Aim of the exercise —
Find the string "exists" in the records and copy each line where it occurs.

Records to use —
(** At least as many of the signatories as the threshold voted for the call. *)
Definition authorised (s : State T) (tp : Timepoint) (id : AccountId) (h : Hash) : Prop :=
  exists sigs threshold safe starter voters,
    is_account sigs threshold safe id /\ sorted_accounts sigs /\ 1 <= threshold /\
    NoDup voters /\ voters ⊆ sigs /\ threshold <= Z.of_nat (length voters) /\
    forall a, a ∈ voters -> has_vote s starter tp id h a.

Definition multisig_inv (s : State T) : Prop :=
  (forall id h m, Multisigs s !! (id, h) = Some m -> backed s id h m) /\
  (forall a tp id h r, MultisigExecuted a tp id h r ∈ Events s -> authorised s tp id h).

(** ** Votes stay *)

(** What ran is never forgotten. *)
Definition remembers (s s' : State T) : Prop := executed s ⊆ executed s'.

Lemma has_vote_mono s s' starter tp id h a :
  remembers s s' -> has_vote s starter tp id h a -> has_vote s' starter tp id h a.
Proof.
  intros Hr [(c & Hc & Ha)|(-> & c & Hc & Ha)]; [left|right; split; [done|]]; exists c; auto.
Qed.

Lemma backed_mono s s' id h m : remembers s s' -> backed s id h m -> backed s' id h m.
Proof.
  intros Hr (sigs & thr & safe & []). exists sigs, thr, safe. split; eauto using has_vote_mono.
Qed.

Lemma authorised_mono s s' tp id h : remembers s s' -> authorised s tp id h -> authorised s' tp id h.
Proof.
  intros Hr (sigs & thr & safe & st & voters & ? & ? & ? & ? & ? & ? & Hv).
  exists sigs, thr, safe, st, voters. split_and!; eauto using has_vote_mono.
Qed.

(** The invariant along a run. *)
Definition keeps_inv (s s' : State T) : Prop :=
  remembers s s' /\ (multisig_inv s -> multisig_inv s').

#[global] Instance keeps_inv_preorder : PreOrder keeps_inv.
Proof.
  split; [intros s; split; [by intros e | done]|]. intros s1 s2 s3 [R1 I1] [R2 I2]. split; [|by auto].
  intros e He. by apply R2, R1.
Qed.

(** What decides about the invariant: the operations, the events that report an
    execution, and what ran. *)
Definition reports (l : list Event) : list Event := List.filter (fun e => negb (plain_event e)) l.

Definition ledger (s : State T) := (Multisigs s, reports (Events s), executed s).

Lemma report_elem e l : plain_event e = false -> e ∈ l <-> e ∈ reports l.
Proof.
  intros He. unfold reports. rewrite !list_elem_of_In, filter_In, He. intuition.
Qed.

Lemma keeps_inv_grow s s' :
  Multisigs s' = Multisigs s -> reports (Events s') = reports (Events s) -> remembers s s' ->
  keeps_inv s s'.
Proof.
  intros EM EE Hr. split; [done|]. intros [Hm He]. split.
  - intros id h m. rewrite EM. intros Hl. by apply (backed_mono s), Hm.
  - intros a tp id h r. rewrite report_elem, EE, <- report_elem by done.
    intros Hl. by eapply (authorised_mono s), He.
Qed.

Lemma keeps_inv_same s s' : ledger s' = ledger s -> keeps_inv s s'.
Proof.
  unfold ledger. intros [= H1 H2 H3]. apply keeps_inv_grow; [done..|]. unfold remembers. by rewrite H3.
Qed.

#[global] Instance ledger_frame : Frame ledger.
Proof.
  apply chain_free_frame; try done. intros e s He. unfold ledger, reports. cbn. by rewrite He.
Qed.

Lemma keeps_inv_frame {A} (m : M (State T) DispatchError A) s : fixed ledger m -> step keeps_inv m s.
Proof. intros H. apply keeps_inv_same, H. Qed.

Lemma keeps_inv_log (o : Origin T) c s : keeps_inv s (set_executed (cons (caller o, c)) s).
Proof. apply keeps_inv_grow; [done..|]. unfold remembers. cbn. set_solver. Qed.

(** ** The operations *)

Lemma account_ok sigs thr safe (s : State T) id s' :
  account_id_for sigs thr safe s = (Ok id, s') ->
  s' = s /\ is_account sigs thr safe id /\ (safe = true -> thr <= Z.of_nat (length sigs)).
Proof.
  unfold account_id_for, safe_multi_account_id, is_account.
  destruct safe; intros H; minv; bool_to_prop; naive_solver.
Qed.

Lemma signatories_ok who thr others safe (s : State T) id s' :
  signatories_account who thr others safe s = (Ok id, s') ->
  s' = s /\ Z.of_nat (length others) < MaxSignatories /\ exists sigs,
  sigs ≡ₚ who :: others /\ sorted_accounts sigs /\ is_account sigs thr safe id /\
  (safe = true -> thr <= Z.of_nat (length sigs)).
Proof.
  unfold signatories_account. intros H. minv. bool_to_prop.
  match goal with H : ensure_sorted_and_insert _ _ _ = _ |- _ =>
    apply sorted_and_insert_ok in H as (-> & Hp & Hs) end.
  apply account_ok in H as (-> & Ha & Ht). eauto 10.
Qed.

(** Two states in which the same calls ran. *)
Lemma same_trace s s' : executed s' = executed s -> remembers s s'.
Proof. intros E e. by rewrite E. Qed.

Lemma insert_step s id h m : backed s id h m -> keeps_inv s (set_multisigs (insert (id, h) m) s).
Proof.
  intros Hb. split; [by apply same_trace|]. intros [Hm He]. split.
  - intros id' h' m'. cbn. rewrite lookup_insert_Some. intros [[[= -> ->] ->]|[_ Hl]];
      apply (backed_mono s); auto; by apply same_trace.
  - intros a tp id' h' r Hl. apply (authorised_mono s); [by apply same_trace | by eapply He].
Qed.

Lemma delete_step s k : keeps_inv s (set_multisigs (delete k) s).
Proof.
  split; [by apply same_trace|]. intros [Hm He]. split.
  - intros id h m. cbn. rewrite lookup_delete_Some. intros [_ Hl].
    apply (backed_mono s); auto; by apply same_trace.
  - intros a tp id' h' r Hl. apply (authorised_mono s); [by apply same_trace | by eapply He].
Qed.

Lemma report_step s a tp id h r :
  authorised s tp id h -> keeps_inv s (set_events (cons (MultisigExecuted a tp id h r)) s).
Proof.
  intros Ha. split; [by apply same_trace|]. intros [Hm He]. split.
  - intros id' h' m Hl. apply (backed_mono s); auto; by apply same_trace.
  - intros a' tp' id' h' r' Hl. apply (authorised_mono s); [by apply same_trace|].
    cbn in Hl. apply elem_of_cons in Hl as [[= -> -> -> -> ->]|Hl]; [done | by eapply He].
Qed.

Exercise answer —
  exists sigs threshold safe starter voters,
  intros Hr [(c & Hc & Ha)|(-> & c & Hc & Ha)]; [left|right; split; [done|]]; exists c; auto.
  intros Hr (sigs & thr & safe & []). exists sigs, thr, safe. split; eauto using has_vote_mono.
  exists sigs, thr, safe, st, voters. split_and!; eauto using has_vote_mono.
  s' = s /\ Z.of_nat (length others) < MaxSignatories /\ exists sigs,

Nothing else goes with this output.